Activity. Filter the entries for the string "length". Copy each line that has it.

Records shown.
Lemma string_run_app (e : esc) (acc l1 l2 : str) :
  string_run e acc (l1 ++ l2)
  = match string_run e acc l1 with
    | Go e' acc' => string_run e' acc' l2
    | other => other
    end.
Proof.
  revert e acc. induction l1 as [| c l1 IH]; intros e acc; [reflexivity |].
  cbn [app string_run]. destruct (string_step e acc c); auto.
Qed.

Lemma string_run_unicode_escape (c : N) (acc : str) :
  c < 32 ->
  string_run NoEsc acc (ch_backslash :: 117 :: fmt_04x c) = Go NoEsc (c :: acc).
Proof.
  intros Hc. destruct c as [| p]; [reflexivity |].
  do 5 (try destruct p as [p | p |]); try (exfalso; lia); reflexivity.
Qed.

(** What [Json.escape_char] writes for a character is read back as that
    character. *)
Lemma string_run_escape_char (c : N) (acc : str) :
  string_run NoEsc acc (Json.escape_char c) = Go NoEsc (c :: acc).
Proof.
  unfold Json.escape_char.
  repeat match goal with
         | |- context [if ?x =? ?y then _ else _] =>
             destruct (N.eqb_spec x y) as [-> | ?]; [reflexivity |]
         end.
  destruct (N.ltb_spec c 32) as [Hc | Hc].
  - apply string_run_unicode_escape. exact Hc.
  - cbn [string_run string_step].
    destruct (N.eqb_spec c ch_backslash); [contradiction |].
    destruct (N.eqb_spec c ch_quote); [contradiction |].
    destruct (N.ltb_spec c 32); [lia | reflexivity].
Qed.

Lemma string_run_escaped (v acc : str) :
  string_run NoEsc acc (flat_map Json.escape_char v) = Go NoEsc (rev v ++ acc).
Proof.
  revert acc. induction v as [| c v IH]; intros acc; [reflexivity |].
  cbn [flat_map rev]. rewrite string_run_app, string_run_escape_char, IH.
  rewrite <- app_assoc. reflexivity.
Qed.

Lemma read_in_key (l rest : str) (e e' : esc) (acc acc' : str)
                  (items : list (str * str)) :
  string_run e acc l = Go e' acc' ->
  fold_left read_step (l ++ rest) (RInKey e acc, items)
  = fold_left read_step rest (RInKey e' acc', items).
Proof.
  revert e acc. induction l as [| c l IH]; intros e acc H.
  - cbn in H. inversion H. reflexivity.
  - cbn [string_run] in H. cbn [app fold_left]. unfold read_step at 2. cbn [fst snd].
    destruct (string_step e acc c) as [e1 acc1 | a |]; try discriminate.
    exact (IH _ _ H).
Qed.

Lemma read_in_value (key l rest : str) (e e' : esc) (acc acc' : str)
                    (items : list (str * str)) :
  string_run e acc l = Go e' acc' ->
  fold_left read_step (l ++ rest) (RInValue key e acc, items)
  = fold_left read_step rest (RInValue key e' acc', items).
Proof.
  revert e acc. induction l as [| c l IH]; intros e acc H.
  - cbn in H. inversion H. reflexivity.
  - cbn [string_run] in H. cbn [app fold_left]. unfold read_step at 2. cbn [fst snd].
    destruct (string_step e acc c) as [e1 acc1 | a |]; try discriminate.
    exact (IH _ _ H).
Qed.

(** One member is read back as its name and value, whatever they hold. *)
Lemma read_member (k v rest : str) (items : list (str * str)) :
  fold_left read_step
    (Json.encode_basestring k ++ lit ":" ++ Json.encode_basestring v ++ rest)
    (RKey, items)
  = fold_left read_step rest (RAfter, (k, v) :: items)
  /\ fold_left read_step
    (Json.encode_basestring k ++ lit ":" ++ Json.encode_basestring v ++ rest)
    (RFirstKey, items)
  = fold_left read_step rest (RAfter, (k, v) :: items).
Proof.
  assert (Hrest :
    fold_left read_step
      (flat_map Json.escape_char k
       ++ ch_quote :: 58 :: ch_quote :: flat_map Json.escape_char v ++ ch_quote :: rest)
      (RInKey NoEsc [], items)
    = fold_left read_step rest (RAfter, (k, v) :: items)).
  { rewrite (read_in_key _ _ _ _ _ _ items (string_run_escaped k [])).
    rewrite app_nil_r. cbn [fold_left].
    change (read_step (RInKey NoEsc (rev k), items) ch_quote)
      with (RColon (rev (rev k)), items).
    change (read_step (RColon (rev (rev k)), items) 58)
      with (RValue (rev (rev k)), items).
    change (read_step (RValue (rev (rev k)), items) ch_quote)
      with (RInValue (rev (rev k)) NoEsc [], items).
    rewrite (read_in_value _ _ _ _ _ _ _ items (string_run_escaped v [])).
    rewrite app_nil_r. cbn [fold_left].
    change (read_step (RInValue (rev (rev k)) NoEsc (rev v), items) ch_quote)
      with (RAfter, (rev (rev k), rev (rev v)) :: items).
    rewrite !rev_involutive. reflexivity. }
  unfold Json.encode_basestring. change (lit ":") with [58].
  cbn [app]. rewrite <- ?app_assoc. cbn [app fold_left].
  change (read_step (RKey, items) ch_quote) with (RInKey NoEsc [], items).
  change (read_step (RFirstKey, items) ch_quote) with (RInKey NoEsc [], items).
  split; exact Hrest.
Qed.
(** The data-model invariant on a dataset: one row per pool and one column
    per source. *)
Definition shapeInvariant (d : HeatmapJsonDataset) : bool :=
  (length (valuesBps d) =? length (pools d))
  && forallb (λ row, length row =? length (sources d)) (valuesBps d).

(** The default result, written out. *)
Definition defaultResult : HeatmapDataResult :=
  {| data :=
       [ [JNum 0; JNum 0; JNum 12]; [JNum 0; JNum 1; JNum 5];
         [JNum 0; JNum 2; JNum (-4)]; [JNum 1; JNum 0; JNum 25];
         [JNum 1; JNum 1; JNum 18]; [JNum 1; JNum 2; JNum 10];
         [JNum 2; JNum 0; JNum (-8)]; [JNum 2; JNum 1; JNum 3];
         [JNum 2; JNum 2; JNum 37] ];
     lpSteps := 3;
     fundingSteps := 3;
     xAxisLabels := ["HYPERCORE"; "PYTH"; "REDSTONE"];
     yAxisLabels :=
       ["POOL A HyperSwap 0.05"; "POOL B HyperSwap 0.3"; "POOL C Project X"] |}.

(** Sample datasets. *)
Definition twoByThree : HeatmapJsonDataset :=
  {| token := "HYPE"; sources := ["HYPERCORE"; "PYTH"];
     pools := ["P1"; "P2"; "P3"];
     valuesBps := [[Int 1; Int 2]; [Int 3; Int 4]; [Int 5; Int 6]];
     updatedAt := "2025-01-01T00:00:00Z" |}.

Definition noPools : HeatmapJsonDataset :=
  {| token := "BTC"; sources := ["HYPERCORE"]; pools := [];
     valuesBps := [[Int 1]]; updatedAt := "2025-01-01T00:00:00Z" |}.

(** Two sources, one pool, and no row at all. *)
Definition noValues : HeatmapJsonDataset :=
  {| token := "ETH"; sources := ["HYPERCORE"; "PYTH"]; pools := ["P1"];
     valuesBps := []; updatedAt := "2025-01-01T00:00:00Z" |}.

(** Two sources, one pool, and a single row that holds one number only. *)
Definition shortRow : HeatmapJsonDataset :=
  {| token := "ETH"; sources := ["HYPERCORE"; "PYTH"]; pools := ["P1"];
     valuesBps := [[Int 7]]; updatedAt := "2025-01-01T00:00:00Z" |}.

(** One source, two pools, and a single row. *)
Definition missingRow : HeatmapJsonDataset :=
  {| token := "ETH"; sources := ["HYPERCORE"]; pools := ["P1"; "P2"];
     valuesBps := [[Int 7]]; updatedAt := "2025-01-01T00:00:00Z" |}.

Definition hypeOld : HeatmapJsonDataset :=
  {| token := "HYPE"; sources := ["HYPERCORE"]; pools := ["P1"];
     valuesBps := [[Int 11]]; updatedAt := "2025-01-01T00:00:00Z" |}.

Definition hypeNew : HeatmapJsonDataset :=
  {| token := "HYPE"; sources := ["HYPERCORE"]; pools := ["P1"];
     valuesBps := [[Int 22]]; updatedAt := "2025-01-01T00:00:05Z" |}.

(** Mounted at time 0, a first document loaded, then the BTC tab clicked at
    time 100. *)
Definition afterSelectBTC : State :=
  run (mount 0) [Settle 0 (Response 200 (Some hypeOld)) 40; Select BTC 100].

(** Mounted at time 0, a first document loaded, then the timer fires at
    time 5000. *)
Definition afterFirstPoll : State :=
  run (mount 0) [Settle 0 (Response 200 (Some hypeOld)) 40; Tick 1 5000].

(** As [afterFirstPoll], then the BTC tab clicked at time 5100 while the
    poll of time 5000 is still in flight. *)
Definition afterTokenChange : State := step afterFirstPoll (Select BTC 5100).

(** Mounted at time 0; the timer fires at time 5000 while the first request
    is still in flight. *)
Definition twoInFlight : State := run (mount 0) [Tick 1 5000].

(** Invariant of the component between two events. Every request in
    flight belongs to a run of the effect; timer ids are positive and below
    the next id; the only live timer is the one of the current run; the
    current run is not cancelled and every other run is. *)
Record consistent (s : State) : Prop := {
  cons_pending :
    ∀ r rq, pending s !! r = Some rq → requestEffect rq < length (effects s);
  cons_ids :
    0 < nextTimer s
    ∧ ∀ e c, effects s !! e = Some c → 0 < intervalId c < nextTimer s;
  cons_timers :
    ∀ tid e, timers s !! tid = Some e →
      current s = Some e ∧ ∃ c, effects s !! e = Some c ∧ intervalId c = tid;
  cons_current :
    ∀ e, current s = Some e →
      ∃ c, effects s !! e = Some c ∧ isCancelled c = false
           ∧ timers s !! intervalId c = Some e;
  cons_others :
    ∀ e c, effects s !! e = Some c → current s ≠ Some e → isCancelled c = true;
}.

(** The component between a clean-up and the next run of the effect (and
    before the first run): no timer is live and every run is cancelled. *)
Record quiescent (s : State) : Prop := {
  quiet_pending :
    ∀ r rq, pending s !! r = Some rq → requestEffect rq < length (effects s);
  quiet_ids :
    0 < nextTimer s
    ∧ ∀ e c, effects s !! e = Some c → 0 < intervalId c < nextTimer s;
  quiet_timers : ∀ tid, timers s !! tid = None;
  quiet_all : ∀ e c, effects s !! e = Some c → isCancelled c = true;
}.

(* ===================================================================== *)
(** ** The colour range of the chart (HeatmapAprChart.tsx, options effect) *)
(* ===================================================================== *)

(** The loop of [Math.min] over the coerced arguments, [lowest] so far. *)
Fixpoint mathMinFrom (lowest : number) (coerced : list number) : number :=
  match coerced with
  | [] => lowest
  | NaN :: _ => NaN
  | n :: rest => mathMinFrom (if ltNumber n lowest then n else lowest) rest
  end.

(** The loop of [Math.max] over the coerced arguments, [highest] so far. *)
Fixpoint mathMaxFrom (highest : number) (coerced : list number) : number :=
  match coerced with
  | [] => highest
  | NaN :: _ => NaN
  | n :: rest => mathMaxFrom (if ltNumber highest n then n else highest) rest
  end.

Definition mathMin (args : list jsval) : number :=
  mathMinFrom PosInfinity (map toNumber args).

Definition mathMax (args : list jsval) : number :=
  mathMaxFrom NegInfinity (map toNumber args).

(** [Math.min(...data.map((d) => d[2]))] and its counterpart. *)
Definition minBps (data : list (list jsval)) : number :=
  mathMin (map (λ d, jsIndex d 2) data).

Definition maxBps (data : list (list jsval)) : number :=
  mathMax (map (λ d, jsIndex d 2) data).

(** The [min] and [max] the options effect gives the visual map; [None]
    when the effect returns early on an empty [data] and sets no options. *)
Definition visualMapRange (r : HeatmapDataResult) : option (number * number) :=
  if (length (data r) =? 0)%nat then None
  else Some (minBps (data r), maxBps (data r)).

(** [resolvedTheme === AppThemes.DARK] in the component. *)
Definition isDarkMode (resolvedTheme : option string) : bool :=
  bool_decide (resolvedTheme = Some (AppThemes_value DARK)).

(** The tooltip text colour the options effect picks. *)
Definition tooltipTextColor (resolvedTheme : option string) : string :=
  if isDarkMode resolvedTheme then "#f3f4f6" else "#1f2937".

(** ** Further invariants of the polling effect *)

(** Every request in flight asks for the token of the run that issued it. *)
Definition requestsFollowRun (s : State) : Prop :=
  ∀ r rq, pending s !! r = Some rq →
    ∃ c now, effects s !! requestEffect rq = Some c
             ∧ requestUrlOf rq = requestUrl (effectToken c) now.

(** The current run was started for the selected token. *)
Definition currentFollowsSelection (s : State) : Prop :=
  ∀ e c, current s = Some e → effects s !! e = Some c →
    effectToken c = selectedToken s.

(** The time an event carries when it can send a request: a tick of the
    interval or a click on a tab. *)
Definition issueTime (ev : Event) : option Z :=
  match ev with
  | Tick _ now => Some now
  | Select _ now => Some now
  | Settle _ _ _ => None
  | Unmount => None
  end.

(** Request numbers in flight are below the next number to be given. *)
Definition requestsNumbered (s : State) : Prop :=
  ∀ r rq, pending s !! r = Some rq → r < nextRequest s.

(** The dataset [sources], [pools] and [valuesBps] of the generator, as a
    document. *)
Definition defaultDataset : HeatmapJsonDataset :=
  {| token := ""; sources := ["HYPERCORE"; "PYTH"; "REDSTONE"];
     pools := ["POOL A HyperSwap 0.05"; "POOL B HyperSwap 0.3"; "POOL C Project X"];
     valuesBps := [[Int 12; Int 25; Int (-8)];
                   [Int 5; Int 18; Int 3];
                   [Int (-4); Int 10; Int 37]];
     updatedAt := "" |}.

Task result.
  (length (valuesBps d) =? length (pools d))
  && forallb (λ row, length row =? length (sources d)) (valuesBps d).
    ∀ r rq, pending s !! r = Some rq → requestEffect rq < length (effects s);
    ∀ r rq, pending s !! r = Some rq → requestEffect rq < length (effects s);
  if (length (data r) =? 0)%nat then None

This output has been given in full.